TASK DETAILS — Make an exact copy of the entries that come next.

DATA SUPPLIED —
————————
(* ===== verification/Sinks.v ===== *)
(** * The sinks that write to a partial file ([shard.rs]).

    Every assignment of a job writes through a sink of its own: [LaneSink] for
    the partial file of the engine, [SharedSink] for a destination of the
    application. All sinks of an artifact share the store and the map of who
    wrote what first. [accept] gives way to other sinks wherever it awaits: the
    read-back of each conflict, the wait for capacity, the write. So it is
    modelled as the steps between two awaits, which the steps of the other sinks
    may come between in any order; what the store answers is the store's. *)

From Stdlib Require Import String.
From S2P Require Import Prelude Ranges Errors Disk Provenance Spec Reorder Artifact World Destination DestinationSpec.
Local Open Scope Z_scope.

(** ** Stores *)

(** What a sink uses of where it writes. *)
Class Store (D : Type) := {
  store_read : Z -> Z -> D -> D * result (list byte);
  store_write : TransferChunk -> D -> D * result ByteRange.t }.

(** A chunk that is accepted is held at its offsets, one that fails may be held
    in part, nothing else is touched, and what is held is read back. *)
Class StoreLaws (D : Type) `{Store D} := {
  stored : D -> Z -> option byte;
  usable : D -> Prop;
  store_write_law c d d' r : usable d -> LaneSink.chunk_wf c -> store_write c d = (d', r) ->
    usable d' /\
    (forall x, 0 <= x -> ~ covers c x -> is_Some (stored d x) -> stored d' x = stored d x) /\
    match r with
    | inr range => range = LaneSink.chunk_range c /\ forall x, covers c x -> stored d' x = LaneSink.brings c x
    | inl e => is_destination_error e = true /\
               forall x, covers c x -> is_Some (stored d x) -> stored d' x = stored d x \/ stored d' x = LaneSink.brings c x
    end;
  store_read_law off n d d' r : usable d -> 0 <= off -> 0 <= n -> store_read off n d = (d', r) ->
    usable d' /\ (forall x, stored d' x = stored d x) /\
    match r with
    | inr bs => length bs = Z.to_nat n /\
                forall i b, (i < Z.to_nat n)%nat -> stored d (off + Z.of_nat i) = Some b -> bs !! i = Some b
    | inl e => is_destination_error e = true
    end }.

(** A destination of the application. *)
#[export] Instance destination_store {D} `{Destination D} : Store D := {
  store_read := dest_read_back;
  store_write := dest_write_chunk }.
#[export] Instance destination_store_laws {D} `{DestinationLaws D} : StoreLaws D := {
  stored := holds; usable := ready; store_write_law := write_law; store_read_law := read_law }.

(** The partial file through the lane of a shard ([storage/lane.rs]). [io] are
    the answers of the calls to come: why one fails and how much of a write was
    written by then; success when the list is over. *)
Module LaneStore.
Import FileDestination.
————————
WRITTEN ANSWER —
(* ===== verification/Sinks.v ===== *)
(** * The sinks that write to a partial file ([shard.rs]).

    Every assignment of a job writes through a sink of its own: [LaneSink] for
    the partial file of the engine, [SharedSink] for a destination of the
    application. All sinks of an artifact share the store and the map of who
    wrote what first. [accept] gives way to other sinks wherever it awaits: the
    read-back of each conflict, the wait for capacity, the write. So it is
    modelled as the steps between two awaits, which the steps of the other sinks
    may come between in any order; what the store answers is the store's. *)

From Stdlib Require Import String.
From S2P Require Import Prelude Ranges Errors Disk Provenance Spec Reorder Artifact World Destination DestinationSpec.
Local Open Scope Z_scope.

(** ** Stores *)

(** What a sink uses of where it writes. *)
Class Store (D : Type) := {
  store_read : Z -> Z -> D -> D * result (list byte);
  store_write : TransferChunk -> D -> D * result ByteRange.t }.

(** A chunk that is accepted is held at its offsets, one that fails may be held
    in part, nothing else is touched, and what is held is read back. *)
Class StoreLaws (D : Type) `{Store D} := {
  stored : D -> Z -> option byte;
  usable : D -> Prop;
  store_write_law c d d' r : usable d -> LaneSink.chunk_wf c -> store_write c d = (d', r) ->
    usable d' /\
    (forall x, 0 <= x -> ~ covers c x -> is_Some (stored d x) -> stored d' x = stored d x) /\
    match r with
    | inr range => range = LaneSink.chunk_range c /\ forall x, covers c x -> stored d' x = LaneSink.brings c x
    | inl e => is_destination_error e = true /\
               forall x, covers c x -> is_Some (stored d x) -> stored d' x = stored d x \/ stored d' x = LaneSink.brings c x
    end;
  store_read_law off n d d' r : usable d -> 0 <= off -> 0 <= n -> store_read off n d = (d', r) ->
    usable d' /\ (forall x, stored d' x = stored d x) /\
    match r with
    | inr bs => length bs = Z.to_nat n /\
                forall i b, (i < Z.to_nat n)%nat -> stored d (off + Z.of_nat i) = Some b -> bs !! i = Some b
    | inl e => is_destination_error e = true
    end }.

(** A destination of the application. *)
#[export] Instance destination_store {D} `{Destination D} : Store D := {
  store_read := dest_read_back;
  store_write := dest_write_chunk }.
#[export] Instance destination_store_laws {D} `{DestinationLaws D} : StoreLaws D := {
  stored := holds; usable := ready; store_write_law := write_law; store_read_law := read_law }.

(** The partial file through the lane of a shard ([storage/lane.rs]). [io] are
    the answers of the calls to come: why one fails and how much of a write was
    written by then; success when the list is over. *)
Module LaneStore.
Import FileDestination.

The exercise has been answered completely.